_Task to carry out_: Line by line, output the data that follows exactly as written.

*-*-*

(** [for x in xs: acc = body(acc, x)], stopping at the first exception. *)
Fixpoint for_each {A S} (body : S -> A -> outcome S) (xs : list A) (acc : S)
  : outcome S :=
  match xs with
  | [] => Returns acc
  | x :: rest => bind (body acc x) (for_each body rest)
  end.

Declare Scope py_scope.
Delimit Scope py_scope with py.
Notation "x <- m ;; k" := (bind m (fun x => k))
  (at level 100, m at next level, right associativity) : py_scope.
Notation "m ;; k" := (bind m (fun _ => k))
  (at level 100, right associativity) : py_scope.

(** [[f(x) for x in xs]], stopping at the first exception. *)
Fixpoint map_outcome {A B} (f : A -> outcome B) (xs : list A)
  : outcome (list B) :=
  match xs with
  | [] => Returns []
  | x :: rest =>
      bind (f x) (fun y => bind (map_outcome f rest) (fun ys => Returns (y :: ys)))
  end.

(** Truth value of an integer, as in [if rc:]. *)
Definition truthy (rc : Z) : bool := negb (rc =? 0).

(** ** Strings

    A character is a code point below 256; [isspace] is [str.isspace] on
    that range (the characters removed by [strip()] without argument). *)
Definition isspace (c : ascii) : bool :=
  let n := nat_of_ascii c in
  (Nat.leb 9 n && Nat.leb n 13) || (Nat.leb 28 n && Nat.leb n 32)
  || Nat.eqb n 133 || Nat.eqb n 160.

Definition NL : ascii := ascii_of_nat 10.

Fixpoint lstrip (s : string) : string :=
  match s with
  | EmptyString => EmptyString
  | String c s' => if isspace c then lstrip s' else s
  end.

Fixpoint rstrip (s : string) : string :=
  match s with
  | EmptyString => EmptyString
  | String c s' =>
      match rstrip s' with
      | EmptyString => if isspace c then EmptyString else String c EmptyString
      | r => String c r
      end
  end.

Definition strip (s : string) : string := lstrip (rstrip s).

(** [s.rstrip(ch)] for a single character [ch]. *)
Fixpoint rstrip_char (ch : ascii) (s : string) : string :=
  match s with
  | EmptyString => EmptyString
  | String c s' =>
      match rstrip_char ch s' with
      | EmptyString => if Ascii.eqb c ch then EmptyString else String c EmptyString
      | r => String c r
      end
  end.

(** [s.partition(sep)] on a one-character separator: the text before and
    after the first occurrence, [None] when [sep] does not occur. *)
Fixpoint partition (sep : ascii) (s : string) : option (string * string) :=
  match s with
  | EmptyString => None
  | String c s' =>
      if Ascii.eqb c sep then Some (EmptyString, s')
      else match partition sep s' with
           | Some (a, b) => Some (String c a, b)
           | None => None
           end
  end.
(** The store in which [analyzeDir("proj")] ends on [busyTree], from
    fresh counters. *)
Definition busyScanned : Store :=
  {|
    totalLines := 42;
    totalFiles := 18;
    totalSize := 422;
    fileLines :=
      [{| file := "proj/a.js"; lines := 3 |};
       {| file := "proj/b.ts"; lines := 1 |};
       {| file := "proj/c.py"; lines := 5 |};
       {| file := "proj/d.rb"; lines := 3 |};
       {| file := "proj/e.go"; lines := 2 |};
       {| file := "proj/f.rs"; lines := 3 |};
       {| file := "proj/g.c"; lines := 1 |};
       {| file := "proj/h.md"; lines := 4 |};
       {| file := "proj/i.css"; lines := 2 |};
       {| file := "proj/j.html"; lines := 1 |};
       {| file := "proj/k.json"; lines := 2 |};
       {| file := "proj/l.yml"; lines := 1 |};
       {| file := "proj/m.js"; lines := 3 |};
       {| file := "proj/n.JS"; lines := 2 |};
       {| file := "proj/o.md"; lines := 1 |};
       {| file := "proj/gone.py"; lines := 2 |};
       {| file := "proj/src/deep.sh"; lines := 6 |}];
    extensionsCount :=
      [("js", 3); ("ts", 1); ("py", 1); ("rb", 1); (
       "go", 1); ("rs", 1); ("c", 1); ("md", 2); (
       "css", 1); ("html", 1); ("json", 1); (
       "yml", 1); ("sh", 1)];
    stdout := [];
    stderr :=
      [["Warning: Could not read file proj/locked.ts"; "EACCES"];
       ["Warning: Could not read file proj/gone.py"; "ENOENT"]]
  |}.

(** A directory that cannot be listed, followed by one that can. *)
Definition stoppedTree : list Dirent :=
  [ Directory "a" (Rejected "EACCES");
    Directory "b" (Resolved [RegularFile "x.js" (Resolved "x") (Resolved 1)]) ].

(** Induction over a tree of directory entries. *)
Section DirentInduction.
Variable P : Dirent -> Prop.
Hypothesis P_listed :
  forall name entries, Forall P entries -> P (Directory name (Resolved entries)).
Hypothesis P_unlisted :
  forall name message, P (Directory name (Rejected message)).
Hypothesis P_file :
  forall name readFile stat, P (RegularFile name readFile stat).
Hypothesis P_other : forall name, P (Other name).

Fixpoint Dirent_tree_ind (entry : Dirent) : P entry :=
  match entry with
  | Directory name (Resolved entries) =>
      P_listed name entries
        ((fix all (l : list Dirent) : Forall P l :=
            match l with
            | [] => Forall_nil P
            | e :: rest => Forall_cons e (Dirent_tree_ind e) (all rest)
            end) entries)
  | Directory name (Rejected message) => P_unlisted name message
  | RegularFile name readFile stat => P_file name readFile stat
  | Other name => P_other name
  end.
End DirentInduction.

(** ** Facts about [path] *)

Module PathFacts.
Import Path Names.

Lemma chars_str (l : list ascii) : Js.chars (Js.str l) = l.
Proof. apply list_ascii_of_string_of_list_ascii. Qed.

Lemma str_chars (s : string) : Js.str (Js.chars s) = s.
Proof. apply string_of_list_ascii_of_string. Qed.

Lemma list_eqb_spec (a b : list ascii) : reflect (a = b) (list_eqb a b).
Proof.
  unfold list_eqb. destruct (String.eqb_spec (Js.str a) (Js.str b)) as [E|E].
  - left. rewrite <- (chars_str a), <- (chars_str b). now rewrite E.
  - right. intros ->. now apply E.
Qed.

Lemma splitOn_nonempty sep l : Js.splitOn sep l <> [].
Proof.
  destruct l as [|c l]; simpl; [discriminate|].
  destruct (Ascii.eqb c sep); [discriminate|].
  destruct (Js.splitOn sep l); discriminate.
Qed.

Lemma splitOn_app sep a b :
  Js.splitOn sep (a ++ sep :: b) = Js.splitOn sep a ++ Js.splitOn sep b.
Proof.
  induction a as [|c a IH]; simpl.
  - now rewrite Ascii.eqb_refl.
  - destruct (Ascii.eqb c sep); [now rewrite IH|].
    rewrite IH. pose proof (splitOn_nonempty sep a) as N.
    destruct (Js.splitOn sep a); [contradiction|reflexivity].
Qed.

Lemma splitOn_free sep l :
  forallb (fun c => negb (Ascii.eqb c sep)) l = true -> Js.splitOn sep l = [l].
Proof.
  induction l as [|c l IH]; simpl; [reflexivity|].
  intros H. apply andb_true_iff in H as [H1 H2].
  destruct (Ascii.eqb c sep); [discriminate|]. now rewrite IH.
Qed.

Lemma joinSegments_snoc segs n :
  joinSegments (segs ++ [n]) =
  match segs with
  | [] => n
  | _ => joinSegments segs ++ slash :: n
  end.
Proof.
  induction segs as [|s segs IH]; [reflexivity|].
  destruct segs as [|s' segs]; [reflexivity|].
  change (joinSegments ((s :: s' :: segs) ++ [n]))
    with (s ++ slash :: joinSegments ((s' :: segs) ++ [n])).
  rewrite IH. change (joinSegments (s :: s' :: segs))
    with (s ++ slash :: joinSegments (s' :: segs)).
  now rewrite <- app_assoc.
Qed.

*-*-*

_Solution for this exercise_:
(** [for x in xs: acc = body(acc, x)], stopping at the first exception. *)
Fixpoint for_each {A S} (body : S -> A -> outcome S) (xs : list A) (acc : S)
  : outcome S :=
  match xs with
  | [] => Returns acc
  | x :: rest => bind (body acc x) (for_each body rest)
  end.

Declare Scope py_scope.
Delimit Scope py_scope with py.
Notation "x <- m ;; k" := (bind m (fun x => k))
  (at level 100, m at next level, right associativity) : py_scope.
Notation "m ;; k" := (bind m (fun _ => k))
  (at level 100, right associativity) : py_scope.

(** [[f(x) for x in xs]], stopping at the first exception. *)
Fixpoint map_outcome {A B} (f : A -> outcome B) (xs : list A)
  : outcome (list B) :=
  match xs with
  | [] => Returns []
  | x :: rest =>
      bind (f x) (fun y => bind (map_outcome f rest) (fun ys => Returns (y :: ys)))
  end.

(** Truth value of an integer, as in [if rc:]. *)
Definition truthy (rc : Z) : bool := negb (rc =? 0).

(** ** Strings

    A character is a code point below 256; [isspace] is [str.isspace] on
    that range (the characters removed by [strip()] without argument). *)
Definition isspace (c : ascii) : bool :=
  let n := nat_of_ascii c in
  (Nat.leb 9 n && Nat.leb n 13) || (Nat.leb 28 n && Nat.leb n 32)
  || Nat.eqb n 133 || Nat.eqb n 160.

Definition NL : ascii := ascii_of_nat 10.

Fixpoint lstrip (s : string) : string :=
  match s with
  | EmptyString => EmptyString
  | String c s' => if isspace c then lstrip s' else s
  end.

Fixpoint rstrip (s : string) : string :=
  match s with
  | EmptyString => EmptyString
  | String c s' =>
      match rstrip s' with
      | EmptyString => if isspace c then EmptyString else String c EmptyString
      | r => String c r
      end
  end.

Definition strip (s : string) : string := lstrip (rstrip s).

(** [s.rstrip(ch)] for a single character [ch]. *)
Fixpoint rstrip_char (ch : ascii) (s : string) : string :=
  match s with
  | EmptyString => EmptyString
  | String c s' =>
      match rstrip_char ch s' with
      | EmptyString => if Ascii.eqb c ch then EmptyString else String c EmptyString
      | r => String c r
      end
  end.

(** [s.partition(sep)] on a one-character separator: the text before and
    after the first occurrence, [None] when [sep] does not occur. *)
Fixpoint partition (sep : ascii) (s : string) : option (string * string) :=
  match s with
  | EmptyString => None
  | String c s' =>
      if Ascii.eqb c sep then Some (EmptyString, s')
      else match partition sep s' with
           | Some (a, b) => Some (String c a, b)
           | None => None
           end
  end.
(** The store in which [analyzeDir("proj")] ends on [busyTree], from
    fresh counters. *)
Definition busyScanned : Store :=
  {|
    totalLines := 42;
    totalFiles := 18;
    totalSize := 422;
    fileLines :=
      [{| file := "proj/a.js"; lines := 3 |};
       {| file := "proj/b.ts"; lines := 1 |};
       {| file := "proj/c.py"; lines := 5 |};
       {| file := "proj/d.rb"; lines := 3 |};
       {| file := "proj/e.go"; lines := 2 |};
       {| file := "proj/f.rs"; lines := 3 |};
       {| file := "proj/g.c"; lines := 1 |};
       {| file := "proj/h.md"; lines := 4 |};
       {| file := "proj/i.css"; lines := 2 |};
       {| file := "proj/j.html"; lines := 1 |};
       {| file := "proj/k.json"; lines := 2 |};
       {| file := "proj/l.yml"; lines := 1 |};
       {| file := "proj/m.js"; lines := 3 |};
       {| file := "proj/n.JS"; lines := 2 |};
       {| file := "proj/o.md"; lines := 1 |};
       {| file := "proj/gone.py"; lines := 2 |};
       {| file := "proj/src/deep.sh"; lines := 6 |}];
    extensionsCount :=
      [("js", 3); ("ts", 1); ("py", 1); ("rb", 1); (
       "go", 1); ("rs", 1); ("c", 1); ("md", 2); (
       "css", 1); ("html", 1); ("json", 1); (
       "yml", 1); ("sh", 1)];
    stdout := [];
    stderr :=
      [["Warning: Could not read file proj/locked.ts"; "EACCES"];
       ["Warning: Could not read file proj/gone.py"; "ENOENT"]]
  |}.

(** A directory that cannot be listed, followed by one that can. *)
Definition stoppedTree : list Dirent :=
  [ Directory "a" (Rejected "EACCES");
    Directory "b" (Resolved [RegularFile "x.js" (Resolved "x") (Resolved 1)]) ].

(** Induction over a tree of directory entries. *)
Section DirentInduction.
Variable P : Dirent -> Prop.
Hypothesis P_listed :
  forall name entries, Forall P entries -> P (Directory name (Resolved entries)).
Hypothesis P_unlisted :
  forall name message, P (Directory name (Rejected message)).
Hypothesis P_file :
  forall name readFile stat, P (RegularFile name readFile stat).
Hypothesis P_other : forall name, P (Other name).

Fixpoint Dirent_tree_ind (entry : Dirent) : P entry :=
  match entry with
  | Directory name (Resolved entries) =>
      P_listed name entries
        ((fix all (l : list Dirent) : Forall P l :=
            match l with
            | [] => Forall_nil P
            | e :: rest => Forall_cons e (Dirent_tree_ind e) (all rest)
            end) entries)
  | Directory name (Rejected message) => P_unlisted name message
  | RegularFile name readFile stat => P_file name readFile stat
  | Other name => P_other name
  end.
End DirentInduction.

(** ** Facts about [path] *)

Module PathFacts.
Import Path Names.

Lemma chars_str (l : list ascii) : Js.chars (Js.str l) = l.
Proof. apply list_ascii_of_string_of_list_ascii. Qed.

Lemma str_chars (s : string) : Js.str (Js.chars s) = s.
Proof. apply string_of_list_ascii_of_string. Qed.

Lemma list_eqb_spec (a b : list ascii) : reflect (a = b) (list_eqb a b).
Proof.
  unfold list_eqb. destruct (String.eqb_spec (Js.str a) (Js.str b)) as [E|E].
  - left. rewrite <- (chars_str a), <- (chars_str b). now rewrite E.
  - right. intros ->. now apply E.
Qed.

Lemma splitOn_nonempty sep l : Js.splitOn sep l <> [].
Proof.
  destruct l as [|c l]; simpl; [discriminate|].
  destruct (Ascii.eqb c sep); [discriminate|].
  destruct (Js.splitOn sep l); discriminate.
Qed.

Lemma splitOn_app sep a b :
  Js.splitOn sep (a ++ sep :: b) = Js.splitOn sep a ++ Js.splitOn sep b.
Proof.
  induction a as [|c a IH]; simpl.
  - now rewrite Ascii.eqb_refl.
  - destruct (Ascii.eqb c sep); [now rewrite IH|].
    rewrite IH. pose proof (splitOn_nonempty sep a) as N.
    destruct (Js.splitOn sep a); [contradiction|reflexivity].
Qed.

Lemma splitOn_free sep l :
  forallb (fun c => negb (Ascii.eqb c sep)) l = true -> Js.splitOn sep l = [l].
Proof.
  induction l as [|c l IH]; simpl; [reflexivity|].
  intros H. apply andb_true_iff in H as [H1 H2].
  destruct (Ascii.eqb c sep); [discriminate|]. now rewrite IH.
Qed.

Lemma joinSegments_snoc segs n :
  joinSegments (segs ++ [n]) =
  match segs with
  | [] => n
  | _ => joinSegments segs ++ slash :: n
  end.
Proof.
  induction segs as [|s segs IH]; [reflexivity|].
  destruct segs as [|s' segs]; [reflexivity|].
  change (joinSegments ((s :: s' :: segs) ++ [n]))
    with (s ++ slash :: joinSegments ((s' :: segs) ++ [n])).
  rewrite IH. change (joinSegments (s :: s' :: segs))
    with (s ++ slash :: joinSegments (s' :: segs)).
  now rewrite <- app_assoc.
Qed.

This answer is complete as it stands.